[Rd] function call overhead

2011-02-16 Thread Paul Gilbert
(subject changed from: RE: [Rd] Avoiding name clashes: opinion on best practice 
naming  conventions)

Dominick

Is this really true? Is there a speed advantage to defining a local function 
this way, say, within another function, and then calling it within a loop 
rather than the original? Do you have data on this?

Paul

> -Original Message-
> From: r-devel-boun...@r-project.org [mailto:r-devel-bounces@r-
> project.org] On Behalf Of Dominick Samperi
> Sent: February 16, 2011 12:44 PM
... 
> Since the resolution of myPkg::foo() occurs at runtime (via a function
> call) instead
> of at compile time (as it would in C++), this practice can introduce a
> significant
> performance hit. This can be avoided by doing something like:
> mylocalfunc <- myPkg::foo
> [tight loop that uses mylocalfunc repeatedly]
> 
> Here mylocalfunc would not be exported, of course.
> 
> Dominick
...


La version française suit le texte anglais.

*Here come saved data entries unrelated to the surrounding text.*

(** Handing a block over sets the in-use bit of that block only. *)
Lemma hand_over_inuse s m tmp aux c :
  IS_INUSE (mem (hand_over s m tmp aux).2) c ≠ 0 →
  c = tmp ∨ IS_INUSE m c ≠ 0.
Proof.
  rewrite hand_over_mem. destruct (Z.eq_dec c tmp) as [|Hne]; [by left|].
  intros Hu. right. revert Hu. unfold IS_INUSE, hdr_next.
  destruct (needs_split m tmp aux).
  - rewrite load_store_ne by done.
    destruct (Z.eq_dec (wrap (tmp + aux)) c) as [<-|Hne2].
    + rewrite load_store_eq, masked_free. done.
    + by rewrite load_store_ne.
  - by rewrite load_store_ne.
Qed.

Lemma myfree_inuse fuel p s s' c :
  p ≠ NULL → wrap (p - SZ_BLOCK_METADATA) ≠ NULL →
  myfree fuel p s = Some s' →
  IS_INUSE (mem s') c ≠ 0 →
  c ≠ wrap (p - SZ_BLOCK_METADATA) ∧ IS_INUSE (mem s) c ≠ 0.
Proof.
  intros Hp Hn. unfold myfree. destruct (Z.eqb_spec p NULL) as [|_]; [done|].
  destruct (do_compact fuel _ _) as [m'|] eqn:Hdc; [|done].
  intros [= <-]. cbn [mem].
  destruct (do_compact_scan_frame 0 fuel _ _ m' Hn (UNSET_INUSE_free _ _) Hdc)
    as (Hu & _).
  rewrite Hu. intros Hc.
  assert (Hne : c ≠ wrap (p - SZ_BLOCK_METADATA)).
  { intros ->. by rewrite UNSET_INUSE_free in Hc. }
  split; [done|]. revert Hc. unfold IS_INUSE, hdr_next, UNSET_INUSE.
  by rewrite load_store_ne.
Qed.

Lemma ready_inuse s live c :
  invariant (s, live) → IS_INUSE (mem (ready s)) c ≠ 0 →
  IS_INUSE (mem s) c ≠ 0.
Proof.
  intros [(b & Hb & [= -> ->])|(bl & Hsz & _)].
  - change (mem (ready (initial_state b))) with (store ∅ b NULL : gmap Z Z).
    unfold IS_INUSE, hdr_next. destruct (Z.eq_dec b c) as [<-|Hne].
    + by rewrite load_store_eq.
    + rewrite load_store_ne by done. done.
  - cbn in Hsz. rewrite ready_initialised by lia. done.
Qed.

Lemma reachable_inuse_is_live c : reachable c → inuse_is_live c.
Proof.
  induction 1 as [b Hb|c c' Hreach IH Hstep]; [by intros a|].
  pose proof (reachable_invariant _ Hreach) as Hinv.
  destruct Hstep as [fuel n s p s' live Hn Hm|fuel s s' live Hf
                    |fuel x s s' live Hx Hf|fuel s s' live Hs Hr];
    unfold inuse_is_live in *; cbn [fst snd] in *.
  - intros a Ha.
    assert (Hold : IS_INUSE (mem (ready s)) a ≠ 0 →
                   holds_ptr (if Z.eqb p NULL then live
                              else mkAllocd p (aux_size_of n) :: live)
                             (a + SZ_BLOCK_METADATA)).
    { intros Hu%(ready_inuse s live a Hinv). specialize (IH a Hu).
      destruct (Z.eqb p NULL); [done|by apply holds_ptr_cons]. }
    pose proof Hm as Hm'. apply mymalloc_cases in Hm'. cbv zeta in Hm'.
    destruct Hm' as [(_ & _ & ->)|(_ & tmp & m & Hscan & Hm')]; [by apply Hold|].
    pose proof (scan_inuse _ _ _ _ _ _ Hscan) as Hfr.
    destruct Hm' as [(_ & _ & ->)|(Hnn & Hho)].
    { apply Hold. cbn [mem] in Ha. by rewrite <- Hfr. }
    assert (Hst : start tmp = tmp + SZ_BLOCK_METADATA ∧
                  tmp + SZ_BLOCK_METADATA ≠ NULL).
    { destruct (ready_inv s live Hinv) as (bl & Hsz & Hav & Hb & Hc & _).
      assert (Htop : start_of_heap (_h (ready s)) + 4096
                     - available_size (_h (ready s))
                     ≤ start_of_heap (_h (ready s)) + 4096) by lia.
      eapply (scan_chain _ _ Hb Htop) in Hscan as (bl' & Hc' & Hdec);
        [|exact Hc|].
      2: { right. destruct Hc as (Hhd & _). destruct bl; [done|].
           injection Hhd as ->. apply elem_of_cons. by left. }
      destruct Hdec as [|(l1 & l2 & -> & _)]; [done|].
      destruct Hc' as (_ & _ & Hok & _).
      apply Forall_app in Hok as [_ [[[Hlo Hhi] _] _]%Forall_cons].
      destruct Hb as (? & ? & ?). unfold start, SZ_BLOCK_METADATA, NULL.
      split; [|lia]. apply wrap_small. rewrite WORD_eq in *. lia. }
    destruct Hst as [Hst Hnz].
    assert (Hs' : s' = (hand_over (ready s) m tmp (aux_size_of n)).2)
      by (by rewrite <- Hho).
    assert (Hp' : p = tmp + SZ_BLOCK_METADATA).
    { rewrite <- Hst. unfold hand_over in Hho. by injection Hho as -> _. }
    rewrite Hs' in Ha. apply hand_over_inuse in Ha as [->|Ha].
    + rewrite Hp'.
      destruct (Z.eqb_spec (tmp + SZ_BLOCK_METADATA) NULL) as [|_]; [done|].
      apply (holds_ptr_here live (mkAllocd _ _)).
    + apply Hold. by rewrite <- Hfr.
  - unfold myfree in Hf. cbn in Hf. injection Hf as <-. exact IH.
  - intros a Ha.
    destruct Hinv as [(b & _ & [= -> ->])|(bl & Hsz & Hav & Hb & Hc & Hnd)];
      [by apply elem_of_nil in Hx|]. cbn [fst snd] in *.
    destruct Hc as (_ & _ & Hok & _ & Hlive).
    rewrite Forall_forall in Hlive. destruct (Hlive x Hx) as (Hin & _).
    rewrite Forall_forall in Hok. destruct (Hok _ Hin) as [[Hlo Hhi] _].
    pose proof Hb as (Hpos & _ & Hfit).
    assert (Hwr : wrap (a_ptr x - SZ_BLOCK_METADATA) = a_ptr x - SZ_BLOCK_METADATA).
    { apply wrap_small. rewrite WORD_eq in *. lia. }
    destruct (myfree_inuse fuel (a_ptr x) s s' a) as [Hne Hu]; try done.
    + unfold SZ_BLOCK_METADATA, NULL in *. lia.
    + rewrite Hwr. unfold NULL. lia.
    + apply holds_ptr_drop; [by apply IH|].
      rewrite Hwr in Hne. unfold SZ_BLOCK_METADATA in *. lia.
  - intros a Ha. exfalso.
    destruct Hinv as [(b & _ & [= -> ->])|(bl & Hsz & Hav & Hb & Hc & Hnd)];
      [done|]. cbn [fst snd] in *.
    set (b0 := start_of_heap (_h s)) in *.
    set (top := b0 + 4096 - available_size (_h s)) in *.
    assert (Htop : top ≤ b0 + 4096) by (unfold top; lia).
    destruct Hc as (Hhd & Hsrt & Hok & Hlk & Hlive).
    destruct bl as [|a0 l]; [done|]. injection Hhd as ->.
    unfold reset_heap in Hr. fold b0 in Hr.
    destruct (reset_loop fuel (mem s) b0) as [m1|] eqn:Hloop; [|done].
    destruct (do_compact fuel m1 b0) as [m2|] eqn:Hdc; [|done].
    injection Hr as <-. cbn [mem] in Ha.
    destruct (reset_loop_chain b0 top fuel (mem s) b0 l m1 Hb Htop Hsrt Hok
                Hlk Hloop) as (Hfree & _ & Hfr).
    pose proof Hfree as [Hf0 _]%Forall_cons.
    destruct (do_compact_scan_frame 0 fuel m1 b0 m2 Hs Hf0 Hdc) as (Hu & _).
    rewrite Hu in Ha.
    destruct (decide (a ∈ b0 :: l)) as [Hin|Hnotin].
    + rewrite Forall_forall in Hfree. by apply Ha, Hfree.
    + assert (Hum : IS_INUSE (mem s) a ≠ 0).
      { unfold IS_INUSE, hdr_next in *. by rewrite <- Hfr. }
      destruct (IH a Hum) as (x & Hx & Hpx).
      rewrite Forall_forall in Hlive. destruct (Hlive x Hx) as (Hin & _).
      apply Hnotin. by replace a with (a_ptr x - SZ_BLOCK_METADATA) by lia.
Qed.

This email may contain privileged and/or confidential information, and the Bank 
of
Canada does not waive any related rights. Any distribution, use, or copying of 
this
email or the information it contains by other than the intended recipient is
unauthorized. If you received this email in error please delete it immediately 
from
your system and notify the sender promptly by email that you have done so. 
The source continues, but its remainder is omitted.